CD40调节胰腺癌细胞生物学行为的研究

doi:10.12092/j.issn.1009-2501.2018.07.006

中国临床药理学与治疗学 ›› 2018, Vol. 23 ›› Issue (7): 755-760.doi: 10.12092/j.issn.1009-2501.2018.07.006

CD40调节胰腺癌细胞生物学行为的研究

张桂枫¹，蔡加琴²，崔同建¹，刘振华¹，许志贤¹

¹福建省立医院，²福建医科大学省立临床学院，福州 350001，福建

收稿日期:2018-02-08 修回日期:2018-03-31 出版日期:2018-07-26 发布日期:2018-07-20
通讯作者: 许志贤，男，硕士，副主任医师，研究方向：消化道肿瘤。 Tel：13599395893 E-mail：xzx886@126.com
作者简介:张桂枫，女，硕士，副主任医师，研究方向：消化道肿瘤。Tel：13515029792 E-mail：984386537@qq.com
基金资助:
福建省卫生计生青年科研课题（2013037）；福建医科大学启航基金项目计划（2016QH106）

Effects of CD40 pathway on the biological behavior of pancreatic cancer cells

ZHANG Guifeng¹, CAI Jiaqin², CUI Tongjian¹, LIU Zhenhua¹, XU Zhixian¹

¹ Provincial Clinical College of Fujian Medical University, Fujian Provincial Hospital, Fuzhou 350001, Fujian, China；²Department of Pharmacy, Fujian Provincial Hospital, Fuzhou 350001, Fujian, China

Received:2018-02-08 Revised:2018-03-31 Online:2018-07-26 Published:2018-07-20

摘要/Abstract

摘要：

目的: 研究CD40L对胰腺癌细胞生物学特性、干性的影响。方法: CCK-8活细胞计数法分析CD40可溶性配体（sCD40L）不同浓度（0、1、2、4 μg/mL）在不同时间对人胰腺癌细胞系panc02生长增殖的影响，AnnexinV/PI双染法检测凋亡；细胞划痕实验检测迁移的改变。Q-PCR检测4 μg/mL sCD40L处理panc02 48 h后c-Myc、OCT-4、Sox-2水平的改变。建立Balb/c裸鼠胰腺癌荷瘤模型，随机分为2组，对照组（生理盐水）和sCD40L（10 mg/kg）组，分别腹腔注射sCD40L 10 mg/kg以及等体积生理盐水，每天注射3次，游标卡尺测量0、7、14、21、28 d时肿瘤体积。结果: 与对照组比较，浓度为1、2、4 μg/mL的sCD40L处理panc02 96 h时可显著抑制panc02的增殖（P＜0.01），并促进panc02的凋亡（P＜0.01），并呈剂量依赖性地抑制panc02的迁移能力（P＜0.01）；sCD40L 4 μg/mL组可明显抑制panc02细胞的c-Myc、OCT-4、Sox-2的表达（P＜0.01）。在裸鼠荷瘤实验中，与对照组比较，sCD40L处理28 d明显抑制肿瘤体积（P＜0.01，252±13 vs. 189±9）。结论: CD40通路的活化能够抑制胰腺癌细胞增殖迁移、促进凋亡，同时抑制胰腺癌细胞系体内的增殖能力，而这一效应可能与CD40L抑制胰腺癌细胞系干性相关。

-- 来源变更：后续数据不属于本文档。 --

(** The constructor, with the chain replaced by what it applies. *)
Lemma init_spec (kw : dict) :
  Collector.__init__ kw
  = (try (collector_doc, collector, filters) <- Collector.pick_scope kw;
     try _ <- Collector.check_filters (Dict.keys filters);
     if Dict.nonempty filters then
       try co <- _Filter._coerce_filter_values filters;
       try ops <- chain_ops collector_doc (Dict.update filters co);
       Ok (mkCollector (narrowed ops collector) collector_doc
                       (enumerate (narrowed ops collector))
                       (Dict.update filters co))
     else Ok (mkCollector collector collector_doc [] filters))%res.
Proof.
  unfold Collector.__init__.
  destruct (Collector.pick_scope kw) as [e|[[doc fec] filters]];
    [reflexivity|]. cbn [res_bind].
  destruct (Collector.check_filters (Dict.keys filters)) as [e|[]];
    [reflexivity|]. cbn [res_bind].
  destruct (Dict.nonempty filters); [|reflexivity].
  set (self := mkCollector fec doc [] filters).
  destruct (_Filter._coerce_filter_values filters) as [e|co] eqn:Hco.
  - rewrite (call_coerce_fails _ self _ Hco). reflexivity.
  - cbn [res_bind].
    destruct (chain_ops doc (Dict.update filters co)) as [e|ops] eqn:Hops.
    + destruct (call_chain_fails filters co self e Hco Hops) as (Hd & _).
      destruct (_Filter.__call__ filters self) as [[e'|[]] c'];
        cbn in Hd; [|discriminate].
      injection Hd as ->. reflexivity.
    + rewrite (call_ok filters co self ops Hco Hops). reflexivity.
Qed.

End CallFacts.

(** ** Scope selection *)

Section ScopeFacts.

Context {H : Host}.

Lemma pop_some (V : Type) (k : string) (d : Dict.t V) :
  Dict.contains k d = true ->
  exists v, Dict.get k d = Some v /\ Dict.pop k d = Ok (v, Dict.remove k d).
Proof.
  unfold Dict.contains, Dict.pop.
  destruct (Dict.get k d) as [v|]; [|discriminate]. eauto.
Qed.

(** Whatever scope is picked, the keys that were not popped stay. *)
Lemma pick_scope_rest (kw : dict) (doc : Value)
      (fec : FilteredElementCollector) (rest : dict) :
  Collector.pick_scope kw = Ok (doc, fec, rest) -> rest = after_scope kw.
Proof.
  unfold Collector.pick_scope, after_scope.
  assert (Hdoc : exists d,
             (if Dict.contains "doc" kw then Dict.pop "doc" kw
              else Ok (VDocument revit_doc, kw))
             = Ok (d, Dict.remove "doc" kw)).
  { destruct (Dict.contains "doc" kw) eqn:Edoc.
    - destruct (pop_some _ _ _ Edoc) as (v & _ & ->). eauto.
    - rewrite remove_absent; [eauto|].
      unfold Dict.contains in Edoc.
      destruct (Dict.get "doc" kw); [discriminate|reflexivity]. }
  destruct Hdoc as (d & ->). generalize (Dict.remove "doc" kw). intros kw0.
  unfold Ok, Raise. cbn [res_bind].
  repeat match goal with
    | |- context [if Dict.contains ?k kw0 then _ else _] =>
        let E := fresh "E" in
        destruct (Dict.contains k kw0) eqn:E;
        [destruct (pop_some _ _ _ E) as (? & _ & ->);
         unfold Ok; cbn [res_bind]|]
    end;
    repeat match goal with
      | |- context [res_bind ?r _] => destruct r; cbn [res_bind]
      end;
    first [discriminate | intros [= <- <- <-]; reflexivity].
Qed.
(** * searchFunctions.py: the search for special subroutines

    A shallow embedding of [searchSpecial] and of [importFlexFile] of
    Tools/disassemblerAGC/searchFunctions.py (virtualagc), and the
    properties of the pattern matcher: the forward phase, the backward
    phase over leading optional items, the registry [specialSubroutines]
    and the rewriting of operand placeholders; and of the import of
    pattern files.

    Python values are modelled as follows.
    - [int] is [Z]; list indices that the code only counts up from 0 are [nat].
    - A pattern entry [[required, opcodes, operands]] is the record [Item];
      a search-pattern dictionary is the record [SearchPattern]; an address
      range [[bank, start, end]], whose start is an [int] or a [str], is
      [Range] with the tagged [Start].
    - [searchPatterns] is an insertion-ordered dictionary: a list of
      (symbol, variants) pairs; a Python dictionary has no repeated key.
    - The module-level dictionary [specialSubroutines] is a [gmap]; it is
      part of the state that [searchSpecial] receives and leaves behind.
    - An exception aborts [searchSpecial] and leaves the state as it is at
      that point: every stateful function returns a result or an exception,
      together with the state.
    - The tuple stored in [specialSubroutines] holds a reference to the
      search-pattern dictionary: the reference is the pair of the symbol
      and the position of the variant in [searchPatterns[symbol]].
    - The lists of the catalog are taken to be distinct objects, as
      [importFlexFile] builds them; the rewriting of line 294 then changes
      one operand list at a time.
    - The output of the debugging [print]s for the symbol "no" is left out;
      that they read [opcode] and [operand] is kept ([debugPrint]).
    - [importFlexFile] is given the lines that the iteration over the file
      yields; the opening of the file and its decoding are outside of the
      model. A [str] is a [string], a sequence of characters with codes
      below 256. The built-in [int] is a parameter ([Interp]) of which only
      this is used: it returns a number or raises [ValueError]. *)

From Stdlib Require Import ZArith Lia Ascii.
From stdpp Require Import base list strings gmap.

Local Open Scope Z_scope.

(** ** Exceptions and results *)

Inductive Exc : Type :=
| IndexError   (* a list index out of range *)
| TypeError    (* range() called with a str *)
| NameError    (* a local variable read before it is bound *)
| KeyError.    (* a dictionary key that is absent *)

Inductive Res (A : Type) : Type :=
| Ok (a : A)
| Raise (e : Exc).
Arguments Ok {A} a.
Arguments Raise {A} e.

关键词: 胰腺癌, 体内外增殖, CD40/CD40L, 干性

Abstract:

AIM: To study the effect of CD40L on the biological characteristics and stenness of pancreatic cancer cells. METHODS: The effect of different concentrations of sCD40L (0, 1, 2, 4 μg/mL) on the proliferation of human pancreatic cancer cell line panc02 was analyzed by CCK-8 live cell counting assay. Apoptosis was detected by Annexin V/PI double staining; migrational ability was detected by Cell Scratch Assays. Q-PCR was used to detect the levels of c-Myc, OCT-4 and Sox-2 after panc02 treatment for 4 h/mL sCD40L. A Balb/c nude mouse model of pancreatic cancer was established and randomly divided into two groups: control group (normal saline) and sCD40L (10 mg/kg) group. They were injected intraperitoneally with sCD40L 10 mg/kg and an equal volume of saline for three times a day. Tumor volume was measured using vernier calipers at 0, 7th, 14th, 21st, and 28th day. RESULTS: Compared with the control group, the growth and migration of panc02 decreased significantly after sCD40L treatment (1, 2, 4 μg/mL for 96 h), and apoptosis was promoted in a dose-dependent manner (P＜0.01). sCD40L (4 μg/mL) significantly inhibited the expression of c-Myc, OCT-4, Sox-2 of panc02 (P＜0.01). In the nude mice tumor-bearing experiment, compared with the control group, sCD40L significantly inhibited the tumor volume at 28th day (P＜0.01, 252±13 vs. 189±9). CONCLUSION: Activation of CD40 pathway inhibits proliferation, migration and apoptosis of pancreatic cancer cells as well as the proliferation of pancreatic cancer cell lines in vivo. This effect may be related to the change of stemness in pancreatic cancer cell lines.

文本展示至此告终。